The gender pay gap is also accompanied by a gender-bias in the social welfare system.

Welfare was designed decades ago on the basis of a ‘breadwinner’ model.

Spouses – usually women – are considered ‘dependent adults’, even if they have worked and made social insurance payments in their own right.

This system often gives men control of the entire income from social welfare.

We know that control over the household finances is sometimes used as leverage and control in situations of domestic abuse.

Sexual violence is another gendered issue.

There are hundreds of cases of rape and sexual assault every years.

And most of them are cases of women assaulted by men.

This points to a deep inequality of power that the forces of law and order must counter-balance.

I want to address my final remarks to the theme of today’s conference: A Feminist Republic.

There is one thing that is surely necessary for the achievement of a Feminist Republic.

And that is more women in positions of power,

in positions of decision-making in politics, in the public sector and in the private sector.

Labour has a proud record of not only putting forward women candidates and championing gender quotas,

but Labour has done proportionately more than any other party to advance women as ministers of government.
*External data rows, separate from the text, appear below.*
Lemma undisturbed_callback x id fid wf timeoutms caller timer pauses now :
  timer <> Some fid -> Forall (patient id fid) pauses ->
  undisturbed id fid (fun d => (getResult_callback deserializeResError x null_text wf timeoutms caller
                                  timer pauses now d).2).
Proof.
  intros Ht Hp. apply undisturbed_bind.
  - apply undisturbed_bind; [by apply undisturbed_deadline|]. intros ft. by apply undisturbed_poll.
  - intros [[r|]|]; try done. destruct (sr_cancelled r); [done|].
    destruct (sr_maxRecoveryAttemptsExceeded r); [done|].
    unfold reviveResultOrError. by destruct (truthy_str _).
Qed.

(** The ID of the step of a [getResult] *)
Definition getResult_step (next : option Z) (timeoutms : option Z) : Z :=
  default 0 next + match timeoutms with Some _ => 1 | None => 0 end.

Notation getResult x := (getResult serializeError deserializeResError x null_text).

Lemma getResult_in_workflow x caller next id timeoutms pauses st en :
  getResult x (workflow_ctx caller next) id timeoutms pauses st en
  = waiting_step serializeError deserializeResError x "DBOS.getResult" caller
      (getResult_step next timeoutms) (Some id)
      (getResult_callback deserializeResError x null_text id timeoutms (Some caller)
         ((fun _ => default 0 next) <$> timeoutms) pauses st) st en.
Proof.
  unfold Await.getResult, getResult_ids, getResult_step.
  destruct timeoutms; simpl; by rewrite ?Z.add_0_r.
Qed.

(** C23: A workflow that asks for the result of another one, with or without a timeout, gets the
    same answer on every replay: once the step has its checkpoint - and an answer always leaves
    one - asking again neither waits nor looks at the awaited workflow.  A wait that ran out of
    time answers [null] for good, even if the awaited workflow finishes later. *)
Theorem getResult_stable x caller next id timeoutms pauses st en d o d1 :
  let fid := getResult_step next timeoutms in
  db_ok d -> is_cancelled caller d = false -> Forall (patient caller fid) pauses ->
  getResult x (workflow_ctx caller next) id timeoutms pauses st en d = (o, d1) ->
  (forall v, o = Ok (Some v) -> is_Some (operation_outputs d1 !! (caller, fid)))
  /\ forall r x' pauses' st' en' d2,
       operation_outputs d1 !! (caller, fid) = Some r ->
       same_checkpoint caller fid d2 d1 -> is_cancelled caller d2 = false ->
       exists o', getResult x' (workflow_ctx caller next) id timeoutms pauses' st' en' d2 = (o', d2)
                  /\ same_outcome serializeError deserializeResError o o'.
Proof.
  intros fid Hd Hc Hp H. rewrite getResult_in_workflow in H. fold fid in H.
  assert (undisturbed caller fid (fun d => (getResult_callback deserializeResError x null_text id
    timeoutms (Some caller) ((fun _ => default 0 next) <$> timeoutms) pauses st d).2)) as Hcb.
  { apply undisturbed_callback; [|done]. unfold fid, getResult_step. destruct timeoutms; simpl; [|done].
    intros E. injection E. lia. }
  split; [intros v ->; by eapply waiting_step_leaves|].
  intros r x' pauses' st' en' d2 Hr H2 Hc2. rewrite getResult_in_workflow. fold fid.
  by eapply waiting_step_stable.
Qed.
End stable.

(** ** waitFirst *)

Section first.
Context (serializeError : dbos_error -> string)
        (deserializeResError : string -> option string -> dbos_error)
        (write_id : string -> string) (read_id : string -> option string)
        (serializeError_nonempty : forall e, serializeError e <> "")
        (read_write : forall id, read_id (write_id id) = Some id).

Notation waitFirst x := (waitFirst serializeError deserializeResError x write_id read_id).

(** The callback of [waitFirst] *)
Notation first_callback handles caller pauses :=
  (let* o := awaitFirstWorkflowId handles caller pauses in
   ret ((fun id => Some (write_id id)) <$> o)).

Lemma undisturbed_first id fid handles caller pauses :
  Forall (patient id fid) pauses ->
  undisturbed id fid (fun d => (first_callback handles caller pauses d).2).
Proof.
  intros Hp. apply undisturbed_bind; [|done]. unfold awaitFirstWorkflowId. destruct handles as [|h l].
  - intros d Hd. unfold bind. rewrite check_caller_run. by destruct (caller_cancelled caller d).
  - by apply undisturbed_poll.
Qed.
And voluntary quota of 40% of women candidates for the local elections is another example of our commitment to equality.


Politics is a hard profession for many people, women and men alike.

But can we do more to remove specific barriers to women’s participation?

I think we can, and of course we should.

So I ask the question of all of you here.

Tell me.

What do we need to do to make politics equally open as a profession to women?

Let’s identify all of the barriers,

And let’s work to remove those barriers,

So that we can achieve an equal, feminist republic.